What the Florida elective share actually is
The elective share is the surviving spouse’s right to take a fixed percentage of the deceased spouse’s estate instead of whatever the will or trust leaves them. In Florida, that percentage is 30% of the elective estate. The spouse elects against the estate, hence the name. They are not stuck with a token bequest or a complete disinheritance.
This is a Florida-specific creature. Florida is not a community-property state, so absent a rule like this, a spouse who held all the marital assets in their own name could legally leave the survivor nothing. The Legislature decided that outcome was unacceptable for a marriage, and the elective share is the floor it built. The rules live primarily in Florida Statutes sections 732.201 through 732.2155.
A few foundational points:
- The right belongs to the surviving spouse personally. It must be exercised; it is not automatic.
- The election is made by filing in the probate proceeding, generally within six months of being served with the notice of administration, and no later than two years after the decedent’s death (subject to extension under section 732.2135).
- It can be waived in advance through a valid prenuptial or postnuptial agreement that meets Florida’s disclosure requirements under section 732.702.
- The homestead has its own separate protections that run alongside, not inside, the elective share.
The 30% is bigger than the will: the “elective estate”
This is where people get blindsided. The elective share is not 30% of what passes through probate. It is 30% of the elective estate, a deliberately expansive figure defined in section 732.2035 that pulls in assets you might assume are untouchable.
The elective estate generally includes:
- The probate estate, what the will controls.
- The decedent’s interest in property that passed by right of survivorship, such as joint bank accounts and jointly titled real estate.
- Payable-on-death and transfer-on-death accounts, plus the cash surrender value of life insurance owned by the decedent.
- Property in a revocable living trust, the very tool many people use specifically to avoid probate.
- The decedent’s interest in retirement plans.
- Certain property transferred within one year of death, and transfers where the decedent retained the right to income or the power to revoke.
The trap is obvious once you see it.

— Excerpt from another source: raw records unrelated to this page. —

Lemma simple_qual_sound t tableId columnId rteIdx (R R' : range) qual :
  let v := row_column row tableId columnId rteIdx in
  qual_holds tableId columnId rteIdx qual -> R <> InvalidRange -> value_ok t R v ->
  apply_simple_qual tableId columnId R qual = Ok R' -> value_ok t R' v /\ R' <> InvalidRange.
Proof.
  intros v Hq Hi Hv E. unfold apply_simple_qual in E.
  assert (Same : Ok R = (Ok R' : result RangeError range) -> value_ok t R' v /\ R' <> InvalidRange)
    by (intros [= <-]; by split).
  destruct qual as [| |bt op l r| | | | | |]; try (by apply Same).
  destruct r as [ct isn value| | | | | | | |]; try (by apply Same).
  destruct (qual_column l) as [[[col_type ti] ci]|] eqn:Eq; [|by apply Same].
  destruct (Z.eqb_spec ti tableId) as [->|]; [|by apply Same].
  destruct (Z.eqb_spec ci columnId) as [->|]; [|by apply Same]. cbn [andb negb] in E.
  destruct (Hq col_type Eq) as (c & -> & Hc & Hu & Ho). fold v in Ho.
  destruct R as [|lo hi b n| |]; [done| |by destruct Hv| ];
    cbn [extract_int rbind] in E;
    (destruct (isTimestamp col_type || isTimestamp ct) eqn:Ets; [|by eapply int_qual_sound]);
    (destruct (isDateTime ct && isDateTime col_type); [|done]); unfold apply_hpt_qual in E;
    (destruct (get_datetime_scaled_epoch_unit c _ _) as [c'|] eqn:Ec; [|done]);
    (rewrite (same_unit_scaled c _ _ (Hu eq_refl)) in Ec by (by rewrite Ec));
    injection Ec as <-; by eapply int_qual_sound.
Qed.

Lemma simple_quals_sound t tableId columnId rteIdx quals :
  let v := row_column row tableId columnId rteIdx in
  Forall (qual_holds tableId columnId rteIdx) quals -> forall R R' : range,
  R <> InvalidRange -> value_ok t R v ->
  apply_quals tableId columnId R quals = Ok R' -> value_ok t R' v /\ R' <> InvalidRange.
Proof.
  intros v Hq. induction Hq as [|q qs Hq Hqs IH]; intros R R' Hi Hv E; simpl in E.
  - injection E as <-. by split.
  - destruct (apply_simple_qual tableId columnId R q) as [R1|] eqn:E1; [|done]. cbn [rbind] in E.
    destruct (simple_qual_sound _ _ _ rteIdx _ _ _ Hq Hi Hv E1) as [Hv1 Hi1].
    by eapply IH.
Qed.

End Quals.

(** * The ranges are sound

    The value that the generated code computes for an expression lies in the range that
    [getExpressionRange] computes for it, and the overflow checks that are left out on account of
    the ranges would have found nothing.  [supported] collects what is needed: numbers that keep
    clear of the null of their type, times for which the calendar does not overflow, divisors
    whose limits have a product in [int64_t], and filters that hold in the row. *)

Section Sound.
Context {F : Type} `{FpOps F}.
Abbreviation range := (ExpressionRange F).
Abbreviation filters := (option (list (Expr F))).
Variables (query_infos : list (@InputTableInfo F)) (ex : @Executor F) (device : Device) (row : Row F).
Abbreviation range_of := (getExpressionRange query_infos ex).
Abbreviation value_of := (codegen query_infos ex device row).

A client comes in proud that they “avoided probate” by funding a revocable trust and adding TOD designations everywhere. They assume those assets are walled off from a new spouse’s claim. They are not. Revocable trust assets sit squarely inside the elective estate. Probate avoidance and elective-share avoidance are two completely different projects, and confusing them is one of the most common and expensive mistakes I see.
How the homestead complicates everything in South Florida
For Boca Raton owners, the family home is usually the center of gravity, and Florida treats homestead unlike any other asset. Three different homestead concepts collide here, and conflating them causes real damage.

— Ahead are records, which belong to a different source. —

Lemma filter_passes_cases s q h b :
  filter_passes info query_infos ex device row s q h = Ok b ->
  let qs := List.filter (fun e => negb (h e)) (s ++ q) in
  if b then Forall (condition_is true) qs else Exists (condition_is false) qs.
Proof.
  unfold filter_passes. destruct (prioritizeQuals info s q h) as [[p d] sc] eqn:Ep. intros E.
  pose proof (prioritize_perm s q h p d sc Ep) as P. set (qs := List.filter _ _) in *.
  destruct (all_conditions _ _ _ _ _ p) as [bp|] eqn:E1; [|done]. cbn [rbind] in E.
  apply all_conditions_cases in E1.
  assert (G : if b then Forall (condition_is true) (p ++ d) else Exists (condition_is false) (p ++ d)).
  { destruct d as [|e0 d0].
    - injection E as <-. by rewrite app_nil_r.
    - destruct bp.
      + apply all_conditions_cases in E. destruct b; [by rewrite Forall_app | rewrite Exists_app; by right].
      + injection E as <-. rewrite Exists_app. by left. }
  destruct b; [by rewrite P in G | ].
  apply Exists_exists in G as (e & He & Hc). apply Exists_exists. exists e. split; [|done].
  by rewrite <- P.
Qed.

(** ** WHERE *)

Lemma condition_true e : typed e -> condition_is true e -> true_of (meaning e).
Proof.
  intros He (v & Ev & Tv). pose proof (code_boolean e He v Ev) as Hv. apply (toBool_truth _ v Hv) in Tv.
  destruct (proj1 (code_spec e He) v Ev) as [?|Em]; [congruence|]. unfold true_of. by rewrite Em, Tv.
Qed.

Lemma condition_false e : typed e -> no_null_first e -> condition_is false e -> ~ true_of (meaning e).
Proof.
  intros He N (v & Ev & Tv) T. pose proof (code_boolean e He v Ev) as Hv.
  unfold true_of in T. rewrite (proj2 (code_spec e He) N v Ev) in T. injection T as T.
  apply (toBool_truth _ v Hv) in T. congruence.
Qed.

Homestead descent and devise restrictions
Under Article X, Section 4 of the Florida Constitution and section 732.401, if the decedent is survived by a spouse, the homestead cannot be freely devised to anyone else. The default rule gives the surviving spouse a life estate in the homestead, with a vested remainder to the decedent’s descendants. The 1999 amendment to section 732.401 added a powerful option: instead of the life estate, the surviving spouse may elect to take an undivided one-half interest as a tenant in common, with the other half going to descendants. That election must be made within six months of death.

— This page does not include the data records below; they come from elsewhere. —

Fixpoint skip_inner_joins (fragment : fragment) (start_rowid : Z) (frag_offsets : list Z) (frag_idx : nat)
    (joins : list JoinCondition) (skip_frag : bool) : result RangeError (bool * Z) :=
  match joins with
  | [] => Ok (skip_frag, -1)
  | inner_join :: joins' =>
      match join_type inner_join with
      | JT_INNER =>
          let* temp_skip_frag := skipFragment fragment start_rowid frag_offsets frag_idx
                                   (inner_join_simple_quals (join_quals inner_join)) in
          if negb (snd temp_skip_frag =? -1) then Ok (skip_frag, snd temp_skip_frag)
          else skip_inner_joins fragment start_rowid frag_offsets frag_idx joins'
                 (skip_frag || fst temp_skip_frag)
      | _ => skip_inner_joins fragment start_rowid frag_offsets frag_idx joins' skip_frag
      end
  end.

Definition skipFragmentInnerJoins (fragment : fragment) (start_rowid : Z) (frag_offsets : list Z)
    (frag_idx : nat) (joins : list JoinCondition) : result RangeError (bool * Z) :=
  skip_inner_joins fragment start_rowid frag_offsets frag_idx joins false.

End Skip.

(** ** Soundness *)

Lemma same_unit_eq u u' : same_unit u u' = true -> u = u'.
Proof. by destruct u, u'. Qed.

Lemma cannot_match_sound op cop lo hi x c :
  cmp_op op = Some cop -> cannot_match op lo hi c = true -> lo <= x <= hi ->
  NullableOps.compare cop x c = false.
Proof.
  destruct op; intros [= <-] Hm Hx; simpl in *; try discriminate; zbool; try done; simpl in *; try discriminate; lia.
Qed.

Section SkipSound.
Context {F L : Type} `{FpOps F} `{LikelihoodOps L}.
Variables (info : @ExprInfo F L) (query_infos : list (@InputTableInfo F)) (ex : @Executor F)
          (device : Device) (row : Row F).
Abbreviation code := (codegen_filter info query_infos ex device row).
Abbreviation passes := (condition_is info query_infos ex device row true).
Abbreviation range := (ExpressionRange F).
Abbreviation fragment := (@FragmentInfo F).

(** The limits of a timestamp cast to another unit. *)
Lemma scaled_limits_sound te t rt lo hi lo' hi' v x :
  time_cast_ok te t lo hi -> same_unit (unit_or_second t) (unit_or_second rt) = true ->
  same_unit (unit_or_second te) (unit_or_second rt) = false ->
  value_ok te (IntRange lo hi 0 true : range) v -> lo <= hi ->
  get_hpt_overflow_underflow_safe_scaled_values lo hi te rt = Ok (Some (lo', hi')) ->
  codegenCastBetweenTimestamps (unit_or_second te) (unit_or_second t) (nullable te) (nullable t) v = Ok x ->
  value_ok t (IntRange lo' hi' 0 true : range) x.
Proof.
  intros Hok Hs Hd [_ Hv] Hle E Ec. apply same_unit_eq in Hs. rewrite <- Hs in *.
  unfold get_hpt_overflow_underflow_safe_scaled_values in E. rewrite <- Hs, Hd in E.
  pose proof Hok as (Te & Tt & Hn & Ue & Ut & Ht).
  apply (cast_timestamps_sound te t lo hi true lo' hi' v x Hok Hd Hv); [| |exact Ec]; unfold precision_value.
  all: destruct (coarser (unit_or_second t) (unit_or_second te)) eqn:Eu.
  1, 3: assert (Ec' : coarser (unit_or_second te) (unit_or_second t) = false)
          by (by destruct (unit_or_second te), (unit_or_second t));
        destruct (finer_factor _ _ Ue Ut Hd Ec') as [Ef _];
        injection E as <- <-; exact (scaled_epoch_unit_down _ _ _ _ Ef).
  all: assert (Ec' : coarser (unit_or_second te) (unit_or_second t) = true)
         by (by destruct (unit_or_second te), (unit_or_second t));
       pose proof (unit_factor_units _ _ Ue Ut Ec') as Ef;
       (destruct (checked (lo * _)) as [a|] eqn:Ea; [|done]);
       (destruct (checked (hi * _)) as [b|] eqn:Eb; [|done]); injection E as <- <-;
       apply checked_some in Ea as [-> Ha], Eb as [-> Hb];
       rewrite (scaled_epoch_unit_up _ _ _ _ Ef)
         by (destruct Ht as (A & B & _); unfold trunc_ok, INT64_MIN, INT64_MAX in *; lia);
       repeat (rewrite (proj2 (Z.leb_le _ _)) by lia); reflexivity.
Qed.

This matters because a life estate burdens the survivor with taxes, insurance, and maintenance on a property they cannot sell alone. The half-interest election is often the better path for a spouse who wants flexibility, but the deadline is unforgiving.
Homestead and the elective share interact
How the homestead is treated for elective-share purposes depends on what the spouse receives and how title was held. The valuation rules in section 732.2055 and the contribution rules in section 732.2075 govern how the homestead counts toward the 30% and who bears the burden of satisfying it. This is genuinely technical, and the answer changes based on whether the spouse takes the life estate, the half-interest, or full ownership. It is not a do-it-yourself area.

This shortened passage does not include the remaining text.